Страницы← предыдущаяследующая →
Егор Егорыч приехал, наконец, в Петербург и остановился в одном отеле с Крапчиком, который немедля прибежал к нему в нумер и нашел Егора Егорыча сильно постаревшим, хотя и сам тоже не помолодел: от переживаемых в последнее время неприятных чувствований и при содействии петербургского климата Петр Григорьич каждодневно страдал желчною рвотою и голос имел постоянно осиплый.
– Мы теперь, – забасил он с грустно-насмешливым оттенком, – можем сказать, что у нас все потеряно, кроме чести!
– Почему потеряно? Из чего вы это заключаете? – отозвался с досадой Егор Егорыч.
– Из того, что Петербург ныне совсем не тот, какой был прежде; в нем все изменилось: и люди и мнения их! Все стали какие-то прапорщики гвардейские, а не правительственные лица.
Егор Егорыч молчал.
– Князя, конечно, я лично не знал до сего времени, – продолжал Крапчик, – но, судя по вашим рассказам, я его представлял себе совершенно иным, нежели каким увидал…

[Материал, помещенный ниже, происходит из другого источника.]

(** The label of rank [k] on a page of wide mode. *)
Lemma wide_page_rank (self : LabelGenerator)
    (raw_items : list WideRawLabel) (pages : list (Page WideRawLabel))
    (p k : nat) (pg : Page WideRawLabel) (l : PositionedLabel WideRawLabel) :
  let cell_w := WIDE_LABEL_MM * 10 in
  let columns := Z.max 1 ((width self - 2 * self_MARGIN self) / cell_w) in
  let wide := layout_wide_labels self raw_items in
  write_wide_pages wide.1 wide.2 = Some pages →
  pages !! p = Some pg →
  labels pg !! k = Some l →
  Z.of_nat k < columns * ROWS
  ∧ Z.of_nat k / columns < ROWS
  ∧ ∃ it, raw_items !! (p * Z.to_nat (columns * ROWS) + k)%nat = Some it
          ∧ l = {| item := it;
                   x := inject_Z (START_X + (Z.of_nat k mod columns) * cell_w);
                   y := (inject_Z START_Y
                         + inject_Z (Z.of_nat k / columns) * delta_y self)%Q;
                   label_width := Some cell_w;
                   page_index := Some (Z.of_nat p) |}.
Proof.
  intros cell_w columns wide Hrun Hp Hk.
  destruct (write_wide_pages_chunks self raw_items)
    as (Hpp & pages' & Hrun' & _ & Hpages).
  fold cell_w columns wide in Hpp, Hrun', Hpages.
  rewrite Hrun in Hrun'. injection Hrun' as <-.
  destruct (Hpages p pg Hp) as [_ Hlabels]. rewrite Hlabels in Hk.
  apply chunk_lookup in Hk as [Hlt Hl].
  assert (0 < columns) as Hcols by lia.
  assert (Z.of_nat k < columns * ROWS) as Hk by lia.
  assert (0 ≤ Z.of_nat k / columns < ROWS) as Hrow.
  { split; [apply Z.div_pos; lia|apply Z.div_lt_upper_bound; lia]. }
  split; [exact Hk|]. split; [lia|].
  destruct (lookup_lt_is_Some_2 raw_items (p * Z.to_nat (columns * ROWS) + k))
    as [it Hit].
  { apply lookup_lt_Some in Hl. subst wide.
    by rewrite layout_wide_labels_length in Hl. }
  exists it. split; [exact Hit|].
  subst wide. rewrite (layout_wide_labels_lookup _ _ _ _ Hit) in Hl.
  injection Hl as <-. fold cell_w columns.
  rewrite chunk_index_page by lia.
  assert (Z.of_nat (p * Z.to_nat (columns * ROWS) + k)
          = Z.of_nat k + (Z.of_nat p * ROWS) * columns) as -> by lia.
  rewrite Z.mod_add, Z.div_add by lia.
  rewrite Z.mod_add by (unfold ROWS; lia).
  by rewrite (Z.mod_small (Z.of_nat k / columns) ROWS).
Qed.

(** X2. On every page written in wide mode the label of rank [k] sits in
    column [k mod columns] and row [k div columns]: a page is filled row
    by row, left to right, the same way on every page. *)
Theorem wide_page_fill_order (self : LabelGenerator)
    (raw_items : list WideRawLabel) (pages : list (Page WideRawLabel))
    (p k : nat) (pg : Page WideRawLabel) (l : PositionedLabel WideRawLabel) :
  let cell_w := WIDE_LABEL_MM * 10 in
  let columns := Z.max 1 ((width self - 2 * self_MARGIN self) / cell_w) in
  let wide := layout_wide_labels self raw_items in
  write_wide_pages wide.1 wide.2 = Some pages →
  pages !! p = Some pg →
  labels pg !! k = Some l →
  page pg = Z.of_nat p + 1
  ∧ Z.of_nat k < columns * ROWS
  ∧ Z.of_nat k / columns < ROWS
  ∧ ∃ it, raw_items !! (p * Z.to_nat (columns * ROWS) + k)%nat = Some it
          ∧ l = {| item := it;
                   x := inject_Z (START_X + (Z.of_nat k mod columns) * cell_w);
                   y := (inject_Z START_Y
                         + inject_Z (Z.of_nat k / columns) * delta_y self)%Q;
                   label_width := Some cell_w;
                   page_index := Some (Z.of_nat p) |}.
Proof.
  intros cell_w columns wide Hrun Hp Hk. split.
  - destruct (write_wide_pages_chunks self raw_items)
      as (_ & pages' & Hrun' & _ & Hpages).
    fold wide in Hrun'. rewrite Hrun in Hrun'. injection Hrun' as <-.
    destruct (Hpages p pg Hp) as [-> _]. lia.
  - exact (wide_page_rank self raw_items pages p k pg l Hrun Hp Hk).
Qed.
(** [build_server].  [initial_dir] is the default argument of
    [check_disk_space], [Path.cwd()] taken once when the class is defined:
    the directory the program was started in.  The builder's fields are
    set as the wizard goes: name, mode and verbosity from the answers,
    [is_root] and [package_manager] from the host. *)
Definition build_server (initial_dir : string) : M (option string) :=
  do server_name <- on_stdin get_server_name;
  do selected_mode <- on_stdin select_game_mode;
  do customize <- Confirm_ask;
  do (custom_build_opts, use_ninja) <-
    on_stdin (customize_build_options selected_mode customize);
  do verbose <- Confirm_ask;
  let self :=
    {| server_name := server_name;
       selected_mode := selected_mode;
       verbose := verbose;
       is_root := (geteuid h =? 0)%Z;
       package_manager := _detect_package_manager |} in
  if negb (check_disk_space initial_dir) then
    run input; ret None
  else
    do sudo <- ensure_sudo self;
    if negb sudo then
      run input; ret None
    else
      run input;
      build_steps self custom_build_opts use_ninja.

End Host.

(** ** The entry point *)

(** [build_server] once more, this time keeping the builder it has
    filled in: [run] goes on to call [configure_server] on the same
    object.  [build_server_session] below shows that the two agree. *)
Definition build_session (h : host) (initial_dir : string)
  : M (option (TeemakeBuilder * string)) :=
  do server_name <- on_stdin get_server_name;
  do selected_mode <- on_stdin select_game_mode;
  do customize <- Confirm_ask;
  do (custom_build_opts, use_ninja) <-
    on_stdin (customize_build_options selected_mode customize);
  do verbose <- Confirm_ask;
  let self :=
    {| server_name := server_name;
       selected_mode := selected_mode;
       verbose := verbose;
       is_root := (geteuid h =? 0)%Z;
       package_manager := _detect_package_manager h |} in
  if negb (check_disk_space h initial_dir) then
    run input; ret None
  else
    do sudo <- ensure_sudo h self;
    if negb sudo then
      run input; ret None
    else
      run input;
      do build_path <- build_steps h self custom_build_opts use_ninja;
      ret (pair self <$> build_path).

– Каким же вы его увидали?.. Что такое?.. – спросил опять-таки с досадой Егор Егорыч.
– То, что… Я побоялся в письме подробно описывать вам, потому что здесь решительно говорят, что письма распечатываются, особенно к масонам!..
– Ну, придумывайте еще что-нибудь! – перебил его Егор Егорыч.

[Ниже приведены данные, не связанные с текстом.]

(** * Targeted sentiment attribution: lexicon scorer and attribution cascade

    A shallow embedding of [src/sentiment.py] (text normaliser, [Lexicon],
    [TargetedLexiconAnalyzer]) and of the stance detector and attribution
    cascade of [src/sentiment_report.py].

    Modelling conventions.
    - A Python [str] is a list of Unicode code points ([pystr]).
    - The services of the Python runtime that depend on the Unicode
      character database ([unicodedata.normalize], [unicodedata.combining],
      [str.lower], the whitespace of [str.split], the class [\w] of [re])
      are the fields of the class [UnicodeData]; general statements hold
      for every instance, literal scenarios are evaluated with the
      instance [latin1], which tabulates the database for U+0000..U+00FF.
    - A Python [float] has two models.  [Num] and the modules built on it
      take a float as an exact rational ([Qc]), with [round(x, n)] rounding
      the exact value half-to-even at [n] decimals: they carry the
      statements on the control flow, on order and on ranges.  [Binary64]
      takes a float as the IEEE 754 double it is ([PrimFloat.float]), with
      the correctly rounded operations of the machine and the [round] of
      [float.__round__]: it carries the statements on the value of a
      computed number (the label against the thresholds, the confidence of
      the alignment rules).
    - A Python [int] is a [Z]; a [dict] is a [gmap]. *)

From Stdlib Require Import ZArith NArith QArith Qcanon Qcabs Qround Qabs Lia Lqa.
From Stdlib Require Import Floats.
From Stdlib Require Import Strings.String Strings.Ascii.
From stdpp Require Import base numbers list option gmap.

Local Open Scope Z_scope.

#[local] Set Warnings "-inexact-float".

(** ** Python strings *)

Module Text.

(** A Python string: its code points, in order. *)
Definition pystr : Type := list N.

(** UTF-8 decoding of a source literal (sequences of one to four bytes). *)
Fixpoint utf8_decode (bs : list N) : pystr :=
  match bs with
  | [] => []
  | b :: rest =>
      if (b <? 128)%N then b :: utf8_decode rest
      else if (b <? 224)%N then
        match rest with
        | b1 :: r => ((b - 192) * 64 + (b1 - 128))%N :: utf8_decode r
        | _ => [b]
        end
      else if (b <? 240)%N then
        match rest with
        | b1 :: b2 :: r =>
            ((b - 224) * 4096 + (b1 - 128) * 64 + (b2 - 128))%N :: utf8_decode r
        | _ => [b]
        end
      else
        match rest with
        | b1 :: b2 :: b3 :: r =>
            ((b - 240) * 262144 + (b1 - 128) * 4096 + (b2 - 128) * 64
             + (b3 - 128))%N :: utf8_decode r
        | _ => [b]
        end
  end.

– Что делать? Сознаюсь откровенно, что побоялся! – признался Крапчик и затем принялся было точнейшим образом рассказывать, как он сначала не был принимаем князем по болезни того, как получил потом от него очень любезное приглашение на обед…
– А кто еще с вами обедал у князя? – перебил его Егор Егорыч.

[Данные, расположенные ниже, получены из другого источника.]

(** * Scroll-driven 3D presentation: character motion, camera follow,
      chapter lifecycle and atmosphere effects

    A shallow embedding of the TypeScript sources

    - [CharacterController] in its two revisions: the constant-rate chase
      ([updatePosition]/[updateAnimation]/[fadeToAction]) and the
      exponential chase ([update] guarded by the animation mixer, with
      [playIdle]/[playWalk]),
    - [CameraController.follow] and [Experience.updateCameraFollow],
    - [Experience]: scene table, environment setup and cleanup,
      [applyCurrentScene], [goToNextScene], [updateGidisEffects],

    followed by the properties of the specification that concern them.

    JavaScript numbers are modelled through the class [JsNumber] with two
    instances: the real numbers [R] (exact arithmetic on finite values) and
    [jsnum], the reals extended with [NaN] and the two infinities, whose
    operations follow IEEE-754 on the special values.  Rounding is not
    modelled, and [-0] is identified with [+0]. *)

From Stdlib Require Import Reals Lra Lia List Bool String Arith.
Import ListNotations.

Set Implicit Arguments.

(* ================================================================== *)
(** * Numbers *)
(* ================================================================== *)

(** The operations on [number] used by the sources. *)
Class JsNumber (A : Type) : Type := {
  lit       : R -> A;            (* a numeric literal *)
  add       : A -> A -> A;       (* x + y *)
  sub       : A -> A -> A;       (* x - y *)
  mul       : A -> A -> A;       (* x * y *)
  div       : A -> A -> A;       (* x / y *)
  opp       : A -> A;            (* -x *)
  gtb       : A -> A -> bool;    (* x > y *)
  ltb       : A -> A -> bool;    (* x < y *)
  leb       : A -> A -> bool;    (* x <= y *)
  geb       : A -> A -> bool;    (* x >= y *)
  Math_abs  : A -> A;
  Math_sign : A -> A;
  Math_min  : A -> A -> A;
  Math_max  : A -> A -> A;
  Math_exp  : A -> A
}.

Declare Scope js_scope.
Delimit Scope js_scope with js.
Infix "+" := add : js_scope.
Infix "-" := sub : js_scope.
Infix "*" := mul : js_scope.
Infix "/" := div : js_scope.
Notation "- x" := (opp x) : js_scope.
Infix ">?" := gtb (at level 70, no associativity) : js_scope.
Infix "<?" := ltb (at level 70, no associativity) : js_scope.
Infix "<=?" := leb (at level 70, no associativity) : js_scope.
Infix ">=?" := geb (at level 70, no associativity) : js_scope.

(** ** Instance 1: exact real arithmetic *)

Definition Rgtb (x y : R) : bool := if Rlt_dec y x then true else false.
Definition Rltb (x y : R) : bool := if Rlt_dec x y then true else false.
Definition Rleb (x y : R) : bool := if Rle_dec x y then true else false.

(** [Math.sign] on a finite number. *)
Definition Rsign (x : R) : R :=
  if Rlt_dec 0 x then 1%R else if Rlt_dec x 0 then (-1)%R else 0%R.

#[export] Instance RNumber : JsNumber R := {|
  lit       := fun r => r;
  add       := Rplus;
  sub       := Rminus;
  mul       := Rmult;
  div       := Rdiv;
  opp       := Ropp;
  gtb       := Rgtb;
  ltb       := Rltb;
  leb       := Rleb;
  geb       := fun x y => Rleb y x;
  Math_abs  := Rabs;
  Math_sign := Rsign;
  Math_min  := Rmin;
  Math_max  := Rmax;
  Math_exp  := exp
|}.

(** ** Instance 2: reals with NaN and infinities *)

Inductive jsnum : Type :=
| NaN : jsnum
| Inf : bool -> jsnum            (* [Inf true] is -Infinity *)
| Fin : R -> jsnum.

Definition PInf : jsnum := Inf false.
Definition NInf : jsnum := Inf true.

(** Sign bit of a finite real ([+0] for zero). *)
Definition Rneg (x : R) : bool := if Rlt_dec x 0 then true else false.
Definition Rzero (x : R) : bool := if Req_dec_T x 0 then true else false.

Definition js_neg (x : jsnum) : jsnum :=
  match x with
  | NaN => NaN
  | Inf s => Inf (negb s)
  | Fin a => Fin (- a)
  end.

Definition js_add (x y : jsnum) : jsnum :=
  match x, y with
  | NaN, _ | _, NaN => NaN
  | Inf s, Inf s' => if Bool.eqb s s' then Inf s else NaN
  | Inf s, Fin _ => Inf s
  | Fin _, Inf s => Inf s
  | Fin a, Fin b => Fin (a + b)
  end.

Definition js_sub (x y : jsnum) : jsnum := js_add x (js_neg y).

Definition js_mul (x y : jsnum) : jsnum :=
  match x, y with
  | NaN, _ | _, NaN => NaN
  | Inf s, Inf s' => Inf (xorb s s')
  | Inf s, Fin b => if Rzero b then NaN else Inf (xorb s (Rneg b))
  | Fin a, Inf s => if Rzero a then NaN else Inf (xorb (Rneg a) s)
  | Fin a, Fin b => Fin (a * b)
  end.

Definition js_div (x y : jsnum) : jsnum :=
  match x, y with
  | NaN, _ | _, NaN => NaN
  | Inf _, Inf _ => NaN
  | Inf s, Fin b => Inf (xorb s (Rneg b))
  | Fin _, Inf _ => Fin 0
  | Fin a, Fin b =>
      if Rzero b then (if Rzero a then NaN else Inf (Rneg a))
      else Fin (a / b)
  end.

– Обедали известный, разумеется, вам Сергей Степаныч и какой-то еще Федор Иваныч…
– Знаю! – как бы отрезал Егор Егорыч.
– За обедом князь, – продолжал Крапчик, – очень лестно отрекомендовав меня Сергею Степанычу, завел разговор о нашем деле, приказал мне говорить совершенно откровенно. Я начал с дела, лично меня касающегося, об одном раскольнике-хлысте Ермолаеве, который, по настоянию моему, посажен в острог и которого сенатор оправдал и выпустил.
Егор Егорыч, услыхав это, откинулся на задок кресла, как он всегда делал, когда его что-нибудь поражало или сердило.
– Но зачем же вы с этого какого-то глупого дела начали? – произнес он.
– Потому что оно самое крупное, – объяснил Крапчик.
– Не может оно быть крупное!.. Это какая-нибудь сплетня, клевета поповская!.. За что хлыстов преследовать и сажать в острог?.. После этого князя и меня надобно посадить в острог, потому что и мы, пожалуй, хлысты!..
Тут уж Крапчика точно кто по голове обухом ударил.
– Что это, Егор Егорыч, шутите ли вы или дурачите меня?!. – сказал он, потупляя глаза. – Я скорее всему на свете поверю, чем тому, что вы и князь могли принадлежать к этой варварской секте!
– К варварской?.. Вы находите, что эта секта варварская? – принялся уже кричать Егор Егорыч. – Какие вы данные имеете для того?.. Какие?.. Тут зря и наобум говорить нельзя!
– Нет-с, я не наобум говорю, – возразил обиженным голосом Крапчик и стал передавать все, что он слышал дурного о хлыстах от Евгения.
Егор Егорыч морщился и вместе с тем догадался, что Петр Григорьич не сам измыслил рассказываемое и даже не с ветру нахватал все это, потому что в словах его слышалась если не внутренняя, то, по крайней мере, фактическая правда.
– Кто вам повествовал так о хлыстах? – спросил он.
– Повествовал мне о них ученейший человек, – отвечал с апломбом Крапчик, – мой и ваш приятель, наш архиерей Евгений.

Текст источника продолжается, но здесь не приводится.